Agathe Hilairet : oui, le corps de la joggeuse a été déplacé, l’examen de sa montre connectée en dit long

La technologie au service de la vérité

L’enquête a pu s’appuyer sur un témoin silencieux mais redoutable : la montre connectée portée par Agathe. Grâce aux capteurs embarqués, les experts ont pu reconstituer une séquence aussi précise qu’inquiétante : une élévation brutale de la fréquence cardiaque, puis un arrêt total peu de temps après.

Ces données permettent de localiser avec exactitude le moment et l’endroit où le cœur d’Agathe s’est arrêté, ce qui correspond rigoureusement à l’endroit où les maîtres-chiens avaient perdu sa trace. Ce croisement des sources physiques et numériques vient donc conforter l’idée d’un événement violent et soudain.

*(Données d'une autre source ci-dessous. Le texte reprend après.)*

(* ===== verification/RustString.v ===== *)
(** Rust strings.  A [String] or [&str] is the list of its Unicode scalar
    values; [len()] counts UTF-8 bytes, as Rust does, and slicing by a byte
    index panics off a character boundary.  Also here: [trim], the character
    classes the code tests, and the [Display] renderings used in [format!]. *)
From Stdlib Require Import Strings.String Strings.Ascii Numbers.DecimalString.
From S2P Require Import Prelude Float64.

Abbreviation rchar := N (only parsing).
Abbreviation rstr := (list N) (only parsing).

(** A string literal of the source (ASCII). *)
Fixpoint lit (s : String.string) : rstr :=
  match s with
  | EmptyString => []
  | String c s' => N_of_ascii c :: lit s'
  end.
Arguments lit _%_string_scope.

(** ** Length in bytes and slicing *)

Definition len_utf8 (c : rchar) : N :=
  if (c <? 128)%N then 1 else if (c <? 2048)%N then 2
  else if (c <? 65536)%N then 3 else 4.

Fixpoint str_len (s : rstr) : N :=
  match s with [] => 0 | c :: s' => len_utf8 c + str_len s' end.

Definition is_empty (s : rstr) : bool := match s with [] => true | _ => false end.

(** [&s\[..n\]]: panics when byte [n] is past the end or inside a character. *)
Fixpoint slice_to {E} (s : rstr) (n : N) : result E rstr :=
  if (n =? 0)%N then Ok []
  else match s with
       | [] => Panicked
       | c :: s' => if (len_utf8 c <=? n)%N
                    then t ← slice_to s' (n - len_utf8 c); mret (c :: t)
                    else Panicked
       end.

(** ** Character classes *)

(** [char::is_whitespace]: the Unicode White_Space property. *)
Definition is_whitespace (c : rchar) : bool :=
  ((9 <=? c) && (c <=? 13) || (c =? 32) || (c =? 133) || (c =? 160) || (c =? 5760)
   || (8192 <=? c) && (c <=? 8202) || (c =? 8232) || (c =? 8233) || (c =? 8239)
   || (c =? 8287) || (c =? 12288))%N.

(** [char::is_control]: general category Cc. *)
Definition is_control (c : rchar) : bool :=
  ((c <=? 31) || (127 <=? c) && (c <=? 159))%N.

Definition is_ascii_hexdigit (c : rchar) : bool :=
  ((48 <=? c) && (c <=? 57) || (97 <=? c) && (c <=? 102) || (65 <=? c) && (c <=? 70))%N.

Definition ascii_lower (c : rchar) : rchar :=
  if ((65 <=? c) && (c <=? 90))%N then (c + 32)%N else c.

(** ** Trimming *)

Fixpoint drop_while (p : rchar -> bool) (s : rstr) : rstr :=
  match s with
  | [] => []
  | c :: s' => if p c then drop_while p s' else s
  end.
Definition trim_start_matches (p : rchar -> bool) (s : rstr) : rstr := drop_while p s.
Definition trim_end_matches (p : rchar -> bool) (s : rstr) : rstr :=
  reverse (drop_while p (reverse s)).
Definition trim (s : rstr) : rstr :=
  trim_end_matches is_whitespace (trim_start_matches is_whitespace s).

(** ** Display *)

Definition display_N (n : N) : rstr := lit (NilZero.string_of_uint (N.to_uint n)).
Definition display_Z (z : Z) : rstr := lit (NilZero.string_of_int (Z.to_int z)).

(** Left padding with zeros to a given width. *)
Definition pad_zeros (w : nat) (s : rstr) : rstr :=
  replicate (w - length s) 48%N ++ s.

(** [format!("{:.p$}", x)]: the exact value of [x] rounded to [p] decimals,
    half to even. *)
Definition div_half_even (a b : Z) : Z :=
  let q := (a / b)%Z in let r := (a mod b)%Z in
  if (2 * r <? b)%Z then q else if (b <? 2 * r)%Z then (q + 1)%Z
  else if Z.even q then q else (q + 1)%Z.
Definition scaled_decimal (m : positive) (e : Z) (p : nat) : Z :=
  let t := (Zpos m * 10 ^ Z.of_nat p)%Z in
  if (0 <=? e)%Z then (t * 2 ^ e)%Z else div_half_even t (2 ^ (- e)).
Definition fixed_digits (p : nat) (n : Z) : rstr :=
  let b := (10 ^ Z.of_nat p)%Z in
  display_N (Z.to_N (n / b)) ++
  match p with
  | O => []
  | _ => lit "." ++ pad_zeros p (display_N (Z.to_N (n mod b)))
  end.
Definition sign_str (s : bool) : rstr := if s then lit "-" else [].
Definition display_fixed (p : nat) (x : f64) : rstr :=
  match x with
  | S754_nan => lit "NaN"
  | S754_infinity s => sign_str s ++ lit "inf"
  | S754_zero s => sign_str s ++ fixed_digits p 0
  | S754_finite s m e => sign_str s ++ fixed_digits p (scaled_decimal m e p)
  end.

(** [format!("{}", x)] of an [f64]: the shortest decimal that parses back to
    [x], the closest to [x] among those, without an exponent.  [decimal_pow] is
    the decimal exponent of the leading digit plus one. *)
Definition ratio_of (m : positive) (e : Z) : positive * positive :=
  match e with
  | Zneg q => (m, (2 ^ q)%positive)
  | Z0 => (m, 1%positive)
  | Zpos q => ((m * 2 ^ q)%positive, 1%positive)
  end.
Fixpoint digits_count (fuel : nat) (n : Z) : Z :=
  match fuel with
  | O => 0
  | S f => if (n <? 1)%Z then 0 else (1 + digits_count f (n / 10))%Z
  end.
(** The binary64 nearest to [d * 10 ^ k]. *)
Definition f64_of_decimal (d : positive) (k : Z) : f64 :=
  match k with
  | Zneg q => f64_of_ratio false d (10 ^ q)
  | Z0 => f64_of_ratio false d 1
  | Zpos q => f64_of_ratio false (d * 10 ^ q) 1
  end.
(** Round [p / q] down to a multiple of [10 ^ k]. *)
Definition floor_scaled (p q : positive) (k : Z) : Z :=
  if (0 <=? k)%Z then (Zpos p / (Zpos q * 10 ^ k))%Z
  else (Zpos p * 10 ^ (- k) / Zpos q)%Z.
(** Twice the distance comparison of [lo] and [lo + 1] (scaled) to [p / q]. *)
Definition closer_up (p q : positive) (k lo : Z) : bool :=
  if (0 <=? k)%Z then ((2 * lo + 1) * Zpos q * 10 ^ k <? 2 * Zpos p)%Z
  else ((2 * lo + 1) * Zpos q <? 2 * Zpos p * 10 ^ (- k))%Z.
Definition decimal_is (x : f64) (d k : Z) : bool :=
  match d with Zpos d' => bool_decide (f64_of_decimal d' k = x) | _ => false end.
Definition shortest_at (x : f64) (p q : positive) (k : Z) : option (Z * Z) :=
  let lo := floor_scaled p q k in
  match decimal_is x lo k, decimal_is x (lo + 1) k with
  | true, true => Some (if closer_up p q k lo then (lo + 1)%Z else lo, k)
  | true, false => Some (lo, k)
  | false, true => Some ((lo + 1)%Z, k)
  | false, false => None
  end.
Fixpoint shortest_from (fuel : nat) (x : f64) (p q : positive) (k : Z) : option (Z * Z) :=
  match fuel with
  | O => None
  | S f => match shortest_at x p q k with
           | Some r => Some r
           | None => shortest_from f x p q (k - 1)
           end
  end.
(** The first exponent tried leaves one digit; 17 digits always suffice. *)
Definition leading_exponent (p q : positive) : Z :=
  if (Zpos q <=? Zpos p)%Z then (digits_count 400 (Zpos p / Zpos q) - 1)%Z
  else (- digits_count 800 (Zpos q / Zpos p))%Z.
Fixpoint strip_zeros (fuel : nat) (d k : Z) : Z * Z :=
  match fuel with
  | O => (d, k)
  | S f => if (d mod 10 =? 0)%Z then strip_zeros f (d / 10) (k + 1) else (d, k)
  end.
Definition plain_decimal (d k : Z) : rstr :=
  if (0 <=? k)%Z then display_N (Z.to_N (d * 10 ^ k))
  else fixed_digits (Z.to_nat (- k)) d.
Definition display_f64 (x : f64) : rstr :=
  match x with
  | S754_nan => lit "NaN"
  | S754_infinity s => sign_str s ++ lit "inf"
  | S754_zero s => sign_str s ++ lit "0"
  | S754_finite s m e =>
      let '(p, q) := ratio_of m e in
      sign_str s ++
      match shortest_from 20 (S754_finite false m e) p q (leading_exponent p q) with
      | Some (d, k) => let '(d', k') := strip_zeros 20 d k in plain_decimal d' k'
      | None => []
      end
  end.

Example display_f64_ex1 : display_f64 (f64_of_ratio false 12345 100) = lit "123.45".
Proof. vm_compute. reflexivity. Qed.
Example display_f64_ex2 : display_f64 (f64_of_ratio true 901 10) = lit "-90.1".
Proof. vm_compute. reflexivity. Qed.
Example display_f64_ex3 : display_f64 (f64_of_Z 1000) = lit "1000".
Proof. vm_compute. reflexivity. Qed.
Example display_f64_ex4 : display_f64 (f64_of_ratio false 1 1000) = lit "0.001".
Proof. vm_compute. reflexivity. Qed.
Example display_f64_ex5 :
  display_f64 (f64_div (f64_of_Z 1) (f64_of_Z 3)) = lit "0.3333333333333333".
Proof. vm_compute. reflexivity. Qed.
Example display_f64_ex6 : display_f64 f64_MAX =
  lit "17976931348623157" ++ replicate 292 48%N.
Proof. vm_compute. reflexivity. Qed.
Example display_fixed_ex : display_fixed 7 (f64_of_ratio false 463712345678 (10 ^ 10)) = lit "46.3712346".
Proof. vm_compute. reflexivity. Qed.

La thèse du déplacement post-mortem relance l’enquête

La confirmation que le corps a été déplacé après la mort modifie radicalement l’orientation de l’enquête. Cela exclut toute cause accidentelle, telle qu’une chute ou un malaise. Selon les premiers résultats de l’examen médico-légal, aucune blessure évidente ni agression sexuelle n’a été constatée à ce stade, mais le scénario d’une intervention humaine, malveillante ou préméditée, est désormais privilégié.

Cette manipulation du corps après la mort évoque une volonté de dissimulation, voire de mise en scène, et renforce l’hypothèse criminelle. En l’absence de témoins et avec des causes du décès encore indéterminées, les enquêteurs poursuivent leurs investigations sur plusieurs fronts : enlèvement, homicide volontaire, ou agression suivie d’un acte prémédité.